Teaser: Trotz starker Börsenperformance plant Nokia Stellenstreichungen. Mitarbeiter in München und anderen europäischen Standorten organisieren Widerstand gegen die Standortstrategie.
Nokia plant massive Stellenstreichungen im Rahmen einer globalen Kostensenkungsstrategie. Die Aktie des Unternehmens hat in diesem Jahr um 21,3 % zugelegt und schloss am Freitag bei 5,26 Euro. Doch die Belegschaft in München und anderen europäischen Standorten wehrt sich nun gegen die geplanten Veränderungen.
Der finnische Telekommunikationskonzern hat bestätigt, dass das Münchner Büro bis Ende 2030 geschlossen wird. Der Standort in der Werner-Schlierf-Straße in Giesing ist die einzige geplante Schließung in Deutschland, von der zwischen 500 und 770 Arbeitsplätze betroffen sind. Andere deutsche Standorte wie Nürnberg, Ulm, Stuttgart, Bonn und Düsseldorf bleiben dagegen erhalten.
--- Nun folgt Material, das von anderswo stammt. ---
(* ===== verification/AuthFlow.v ===== *)
(** * Handlers of the authorization server
      (native-harness-mcp-auth: token.rs, authorize.rs, clients.rs, discovery.rs,
      middleware.rs, state.rs; the router of native-harness-mcp)

    One process per handler.  The forms, queries and JSON bodies arrive parsed,
    except the form of the token endpoint, whose raw body the rate limiter
    reads; URLs, header text, the consent page and that form parser belong to
    other crates and are the fields of [WebLib]. *)

From S2P Require Import Prelude RustStr Json Proc Lifecycle Os RateLimit AuthStore Keyring.

(** ** Requests and responses *)

Record TokenForm := mkTokenForm {
  tf_grant_type : string;
  tf_code : option string;
  tf_redirect_uri : option string;
  tf_client_id : option string;
  tf_client_secret : option string;
  tf_code_verifier : option string;
  tf_refresh_token : option string;
  tf_resource : option string
}.

Record TokenResponse := mkTokenResponse {
  tr_access_token : string;
  tr_token_type : string;
  tr_expires_in : i64;
  tr_refresh_token : string;
  tr_scope : string
}.

Record TokenError := mkTokenError {
  te_error : string;
  te_error_description : string
}.

Record IntrospectForm := mkIntrospectForm {
  if_token : string;
  if_token_type_hint : option string;
  if_client_id : option string;
  if_client_secret : option string
}.

Record RevokeForm := mkRevokeForm {
  rf_token : string;
  rf_token_type_hint : option string;
  rf_client_id : option string;
  rf_client_secret : option string
}.

Record AuthorizeQuery := mkAuthorizeQuery {
  aq_response_type : string;
  aq_client_id : string;
  aq_redirect_uri : string;
  aq_scope : option string;
  aq_state : option string;
  aq_code_challenge : option string;
  aq_code_challenge_method : option string;
  aq_resource : option string
}.

Record DecideForm := mkDecideForm {
  df_decision : string;
  df_client_id : string;
  df_redirect_uri : string;
  df_scope : string;
  df_state : option string;
  df_code_challenge : string;
  df_code_challenge_method : string
}.

Record ConsentTemplate := mkConsentTemplate {
  ct_client_id : string;
  ct_subject : string;
  ct_email : option string;
  ct_scope : string;
  ct_redirect_uri : string;
  ct_state : string;
  ct_code_challenge : string;
  ct_code_challenge_method : string;
  ct_error : option string
}.

Record ClientRegistrationRequest := mkClientRegistrationRequest {
  rq_client_name : option string;
  rq_redirect_uris : list string;
  rq_grant_types : option (list string);
  rq_token_endpoint_auth_method : string;
  rq_client_secret : option string;
  rq_client_id : option string
}.

Record ClientRegistrationResponse := mkClientRegistrationResponse {
  rp_client_id : string;
  rp_client_secret : option string;
  rp_client_name : option string;
  rp_redirect_uris : list string;
  rp_grant_types : list string;
  rp_token_endpoint_auth_method : string;
  rp_client_id_issued_at : i64
}.

Record ClientRegistrationError := mkClientRegistrationError {
  re_error : string;
  re_error_description : string
}.

(** [BForward]: the request goes on to the MCP service. *)
Inductive Body :=
| BEmpty
| BText (text : string)
| BJson (value : Value)
| BHtml (page : string)
| BRedirect (location : string)
| BToken (r : TokenResponse)
| BTokenError (e : TokenError)
| BRegistered (r : ClientRegistrationResponse)
| BRegistrationError (e : ClientRegistrationError)
| BForward.

Record Response := mkResponse { resp_status : N; resp_body : Body }.

(** state.rs: what the handlers share and never change. *)
Record AuthState := mkAuthState {
  st_config : AuthConfig;
  st_keyring : Keyring;
  st_cf : CfAccessVerifier
}.

(** ** Parameters *)

(** The [url] crate, [HeaderValue::to_str], the consent page of askama, and
    axum's form extractor (with the status it rejects with). *)
Class WebLib := {
  Url : Type;
  url_parse : string → option Url;
  url_scheme : Url → string;
  append_pair : Url → string → string → Url;
  url_as_str : Url → string;
  header_to_str : string → option string;
  render_consent : ConsentTemplate → string + string;
  parse_token_form : string → TokenForm + N
}.

(** ** Small functions *)

(** [constant_time_eq]: the lengths, then every byte of the longer one, a byte
    past the end counting as zero. *)
Definition byte_at (s : string) (i : nat) : N :=
  match String.get i s with Some a => byte a | None => 0%N end.

Fixpoint ct_loop (rounds index : nat) (left right : string) (difference : usize) : usize :=
  match rounds with
  | O => difference
  | S rounds' =>
      ct_loop rounds' (S index) left right
        (N.lor difference (N.lxor (byte_at left index) (byte_at right index)))
  end.

Definition constant_time_eq (left right : string) : bool :=
  (ct_loop (String.length left `max` String.length right) 0 left right
     (N.lxor (str_len left) (str_len right)) =? 0)%N.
Die Schließung des Münchner Nokia-Standorts wird bis zu 770 Mitarbeiter bis 2030 betreffen. Zwar entwickelt sich die Aktie des Unternehmens positiv, doch der Widerstand der Belegschaft könnte die künftigen Entscheidungen noch beeinflussen. Wie sich die Situation weiterentwickelt, hängt davon ab, wie beide Seiten in den kommenden Monaten reagieren.